### TASK DESCRIPTION
Copy the data. Keep every character as given.
BEGIN
(* ===== verification/FlowControl.v ===== *)
(** * Flow control (src/flow_control.go)

    [FlowController] accounts for a connection, [StreamFlowController] limits
    a stream by absolute byte offsets. The last part of the file puts a
    sender's and a receiver's stream controller on the two ends of a network
    that loses, duplicates and reorders WINDOW_UPDATE frames. *)

From S2P Require Import Prelude Constants.

(** ** Connection level *)

Record FlowController := MkFC {
  connMaxData : Z;
  connDataSent : Z;
  connDataRecvd : Z;
  connRecvWindow : Z;
  connBlocked : bool
}.

Definition NewFlowController (initialMaxData initialRecvWindow : Z) : FlowController :=
  MkFC initialMaxData 0 0 initialRecvWindow false.

Definition CanSendConn (fc : FlowController) (n : Z) : bool :=
  (connDataSent fc +i n) <=? connMaxData fc.

Definition ConnOnDataSent (fc : FlowController) (n : Z) : FlowController :=
  let sent := connDataSent fc +i n in
  MkFC (connMaxData fc) sent (connDataRecvd fc) (connRecvWindow fc) (connMaxData fc <=? sent).

Definition ConnOnDataReceived (fc : FlowController) (n : Z) : FlowController * bool :=
  let recvd := connDataRecvd fc +i n in
  (MkFC (connMaxData fc) (connDataSent fc) recvd (connRecvWindow fc) (connBlocked fc),
   connRecvWindow fc /i 4 <? recvd).

Definition UpdateMaxData (fc : FlowController) (maxData : Z) : FlowController :=
  if connMaxData fc <? maxData
  then MkFC maxData (connDataSent fc) (connDataRecvd fc) (connRecvWindow fc) false
  else fc.

Definition IsConnBlocked (fc : FlowController) : bool := connBlocked fc.

Definition ResetReceived (fc : FlowController) : FlowController :=
  MkFC (connMaxData fc) (connDataSent fc) 0 (connRecvWindow fc) (connBlocked fc).

Definition ConnMaxData (fc : FlowController) : Z := connMaxData fc.

(** ** The offset modulo 2^32 on the wire *)

Definition windowOffsetModulus : Z := Z.shiftl 1 32.

Definition absInt64 (v : Z) : Z := if v <? 0 then i64 (- v) else v.

(** One round of the loop over the two other candidates. *)
Definition nearer (reference best cand : Z) : Z :=
  if absInt64 (cand -i reference) <? absInt64 (best -i reference) then cand else best.

Definition reconstructWindowOffset (wire reference : Z) : Z :=
  let base := Z.ldiff reference (windowOffsetModulus - 1) in
  let best := base +i wire in
  fold_left (nearer reference) [best -i windowOffsetModulus; best +i windowOffsetModulus] best.

(** ** Stream level *)

Record StreamFlowController := MkSFC {
  (* send side *)
  maxStreamData : Z;
  dataSent : Z;
  blocked : bool;
  (* receive side *)
  dataRecvd : Z;
  dataConsumed : Z;
  recvWindow : Z;
  lastAdvertised : Z
}.

Definition NewStreamFlowController (initialMaxStreamData recvWindow : Z)
    : StreamFlowController :=
  MkSFC initialMaxStreamData 0 false 0 0 recvWindow recvWindow.

Definition CanSend (sfc : StreamFlowController) (n : Z) : bool :=
  (dataSent sfc +i n) <=? maxStreamData sfc.

Definition SendWindowAvailable (sfc : StreamFlowController) : Z :=
  let avail := maxStreamData sfc -i dataSent sfc in
  if avail <? 0 then 0 else avail.

Definition SendLimit (sfc : StreamFlowController) : Z := maxStreamData sfc.

Definition OnDataSent (sfc : StreamFlowController) (n : Z) : StreamFlowController :=
  let sent := dataSent sfc +i n in
  MkSFC (maxStreamData sfc) sent (maxStreamData sfc <=? sent)
    (dataRecvd sfc) (dataConsumed sfc) (recvWindow sfc) (lastAdvertised sfc).

Definition UpdateMaxStreamData (sfc : StreamFlowController) (max : Z)
    : StreamFlowController * bool :=
  if max <=? maxStreamData sfc then (sfc, false)
  else (MkSFC max (dataSent sfc) (max <=? dataSent sfc)
          (dataRecvd sfc) (dataConsumed sfc) (recvWindow sfc) (lastAdvertised sfc), true).

Definition ApplyWindowUpdate (sfc : StreamFlowController) (wire : Z)
    : StreamFlowController * bool :=
  let anchor := maxStreamData sfc in
  UpdateMaxStreamData sfc (reconstructWindowOffset wire anchor).

Definition IsBlocked (sfc : StreamFlowController) : bool := blocked sfc.

Definition OnDataReceived (sfc : StreamFlowController) (n : Z) : StreamFlowController :=
  MkSFC (maxStreamData sfc) (dataSent sfc) (blocked sfc)
    (dataRecvd sfc +i n) (dataConsumed sfc) (recvWindow sfc) (lastAdvertised sfc).

Definition OnDataConsumed (sfc : StreamFlowController) (n : Z)
    : StreamFlowController * bool :=
  let consumed := dataConsumed sfc +i n in
  let remaining := lastAdvertised sfc -i consumed in
  (MkSFC (maxStreamData sfc) (dataSent sfc) (blocked sfc)
     (dataRecvd sfc) consumed (recvWindow sfc) (lastAdvertised sfc),
   remaining <? recvWindow sfc /i 2).

Definition advertiseLocked (sfc : StreamFlowController) : StreamFlowController * Z :=
  let limit := dataConsumed sfc +i recvWindow sfc in
  let last := if lastAdvertised sfc <? limit then limit else lastAdvertised sfc in
  (MkSFC (maxStreamData sfc) (dataSent sfc) (blocked sfc)
     (dataRecvd sfc) (dataConsumed sfc) (recvWindow sfc) last, last).

Definition AdvertiseLimit (sfc : StreamFlowController) : StreamFlowController * Z :=
  let w :=
    if recvWindow sfc <? MaxStreamRecvWindow then
      let w2 := recvWindow sfc *i 2 in
      if MaxStreamRecvWindow <? w2 then MaxStreamRecvWindow else w2
    else recvWindow sfc in
  advertiseLocked
    (MkSFC (maxStreamData sfc) (dataSent sfc) (blocked sfc)
       (dataRecvd sfc) (dataConsumed sfc) w (lastAdvertised sfc)).

Definition RefreshLimit (sfc : StreamFlowController) : StreamFlowController * Z :=
  advertiseLocked sfc.

Definition AdvertisedLimit (sfc : StreamFlowController) : Z := lastAdvertised sfc.
Definition RecvWindow (sfc : StreamFlowController) : Z := recvWindow sfc.
Definition BufferedBytes (sfc : StreamFlowController) : Z :=
  dataRecvd sfc -i dataConsumed sfc.

(** ** Reconstruction *)

Lemma base_eq reference : Z.ldiff reference (windowOffsetModulus - 1)
  = reference - reference mod 2 ^ 32.
Proof.
  change (windowOffsetModulus - 1) with (Z.ones 32).
  rewrite Z.ldiff_ones_r, Z.shiftl_mul_pow2, Z.shiftr_div_pow2 by lia.
  pose proof (Z.div_mod reference (2 ^ 32)). lia.
Qed.

Lemma absInt64_abs v : - 2 ^ 62 <= v <= 2 ^ 62 -> absInt64 v = Z.abs v.
Proof. intros H. unfold absInt64. zcases; nowrap; lia. Qed.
END
### OUTPUT FOR THIS TASK
(* ===== verification/FlowControl.v ===== *)
(** * Flow control (src/flow_control.go)

    [FlowController] accounts for a connection, [StreamFlowController] limits
    a stream by absolute byte offsets. The last part of the file puts a
    sender's and a receiver's stream controller on the two ends of a network
    that loses, duplicates and reorders WINDOW_UPDATE frames. *)

From S2P Require Import Prelude Constants.

(** ** Connection level *)

Record FlowController := MkFC {
  connMaxData : Z;
  connDataSent : Z;
  connDataRecvd : Z;
  connRecvWindow : Z;
  connBlocked : bool
}.

Definition NewFlowController (initialMaxData initialRecvWindow : Z) : FlowController :=
  MkFC initialMaxData 0 0 initialRecvWindow false.

Definition CanSendConn (fc : FlowController) (n : Z) : bool :=
  (connDataSent fc +i n) <=? connMaxData fc.

Definition ConnOnDataSent (fc : FlowController) (n : Z) : FlowController :=
  let sent := connDataSent fc +i n in
  MkFC (connMaxData fc) sent (connDataRecvd fc) (connRecvWindow fc) (connMaxData fc <=? sent).

Definition ConnOnDataReceived (fc : FlowController) (n : Z) : FlowController * bool :=
  let recvd := connDataRecvd fc +i n in
  (MkFC (connMaxData fc) (connDataSent fc) recvd (connRecvWindow fc) (connBlocked fc),
   connRecvWindow fc /i 4 <? recvd).

Definition UpdateMaxData (fc : FlowController) (maxData : Z) : FlowController :=
  if connMaxData fc <? maxData
  then MkFC maxData (connDataSent fc) (connDataRecvd fc) (connRecvWindow fc) false
  else fc.

Definition IsConnBlocked (fc : FlowController) : bool := connBlocked fc.

Definition ResetReceived (fc : FlowController) : FlowController :=
  MkFC (connMaxData fc) (connDataSent fc) 0 (connRecvWindow fc) (connBlocked fc).

Definition ConnMaxData (fc : FlowController) : Z := connMaxData fc.

(** ** The offset modulo 2^32 on the wire *)

Definition windowOffsetModulus : Z := Z.shiftl 1 32.

Definition absInt64 (v : Z) : Z := if v <? 0 then i64 (- v) else v.

(** One round of the loop over the two other candidates. *)
Definition nearer (reference best cand : Z) : Z :=
  if absInt64 (cand -i reference) <? absInt64 (best -i reference) then cand else best.

Definition reconstructWindowOffset (wire reference : Z) : Z :=
  let base := Z.ldiff reference (windowOffsetModulus - 1) in
  let best := base +i wire in
  fold_left (nearer reference) [best -i windowOffsetModulus; best +i windowOffsetModulus] best.

(** ** Stream level *)

Record StreamFlowController := MkSFC {
  (* send side *)
  maxStreamData : Z;
  dataSent : Z;
  blocked : bool;
  (* receive side *)
  dataRecvd : Z;
  dataConsumed : Z;
  recvWindow : Z;
  lastAdvertised : Z
}.

Definition NewStreamFlowController (initialMaxStreamData recvWindow : Z)
    : StreamFlowController :=
  MkSFC initialMaxStreamData 0 false 0 0 recvWindow recvWindow.

Definition CanSend (sfc : StreamFlowController) (n : Z) : bool :=
  (dataSent sfc +i n) <=? maxStreamData sfc.

Definition SendWindowAvailable (sfc : StreamFlowController) : Z :=
  let avail := maxStreamData sfc -i dataSent sfc in
  if avail <? 0 then 0 else avail.

Definition SendLimit (sfc : StreamFlowController) : Z := maxStreamData sfc.

Definition OnDataSent (sfc : StreamFlowController) (n : Z) : StreamFlowController :=
  let sent := dataSent sfc +i n in
  MkSFC (maxStreamData sfc) sent (maxStreamData sfc <=? sent)
    (dataRecvd sfc) (dataConsumed sfc) (recvWindow sfc) (lastAdvertised sfc).

Definition UpdateMaxStreamData (sfc : StreamFlowController) (max : Z)
    : StreamFlowController * bool :=
  if max <=? maxStreamData sfc then (sfc, false)
  else (MkSFC max (dataSent sfc) (max <=? dataSent sfc)
          (dataRecvd sfc) (dataConsumed sfc) (recvWindow sfc) (lastAdvertised sfc), true).

Definition ApplyWindowUpdate (sfc : StreamFlowController) (wire : Z)
    : StreamFlowController * bool :=
  let anchor := maxStreamData sfc in
  UpdateMaxStreamData sfc (reconstructWindowOffset wire anchor).

Definition IsBlocked (sfc : StreamFlowController) : bool := blocked sfc.

Definition OnDataReceived (sfc : StreamFlowController) (n : Z) : StreamFlowController :=
  MkSFC (maxStreamData sfc) (dataSent sfc) (blocked sfc)
    (dataRecvd sfc +i n) (dataConsumed sfc) (recvWindow sfc) (lastAdvertised sfc).

Definition OnDataConsumed (sfc : StreamFlowController) (n : Z)
    : StreamFlowController * bool :=
  let consumed := dataConsumed sfc +i n in
  let remaining := lastAdvertised sfc -i consumed in
  (MkSFC (maxStreamData sfc) (dataSent sfc) (blocked sfc)
     (dataRecvd sfc) consumed (recvWindow sfc) (lastAdvertised sfc),
   remaining <? recvWindow sfc /i 2).

Definition advertiseLocked (sfc : StreamFlowController) : StreamFlowController * Z :=
  let limit := dataConsumed sfc +i recvWindow sfc in
  let last := if lastAdvertised sfc <? limit then limit else lastAdvertised sfc in
  (MkSFC (maxStreamData sfc) (dataSent sfc) (blocked sfc)
     (dataRecvd sfc) (dataConsumed sfc) (recvWindow sfc) last, last).

Definition AdvertiseLimit (sfc : StreamFlowController) : StreamFlowController * Z :=
  let w :=
    if recvWindow sfc <? MaxStreamRecvWindow then
      let w2 := recvWindow sfc *i 2 in
      if MaxStreamRecvWindow <? w2 then MaxStreamRecvWindow else w2
    else recvWindow sfc in
  advertiseLocked
    (MkSFC (maxStreamData sfc) (dataSent sfc) (blocked sfc)
       (dataRecvd sfc) (dataConsumed sfc) w (lastAdvertised sfc)).

Definition RefreshLimit (sfc : StreamFlowController) : StreamFlowController * Z :=
  advertiseLocked sfc.

Definition AdvertisedLimit (sfc : StreamFlowController) : Z := lastAdvertised sfc.
Definition RecvWindow (sfc : StreamFlowController) : Z := recvWindow sfc.
Definition BufferedBytes (sfc : StreamFlowController) : Z :=
  dataRecvd sfc -i dataConsumed sfc.

(** ** Reconstruction *)

Lemma base_eq reference : Z.ldiff reference (windowOffsetModulus - 1)
  = reference - reference mod 2 ^ 32.
Proof.
  change (windowOffsetModulus - 1) with (Z.ones 32).
  rewrite Z.ldiff_ones_r, Z.shiftl_mul_pow2, Z.shiftr_div_pow2 by lia.
  pose proof (Z.div_mod reference (2 ^ 32)). lia.
Qed.

Lemma absInt64_abs v : - 2 ^ 62 <= v <= 2 ^ 62 -> absInt64 v = Z.abs v.
Proof. intros H. unfold absInt64. zcases; nowrap; lia. Qed.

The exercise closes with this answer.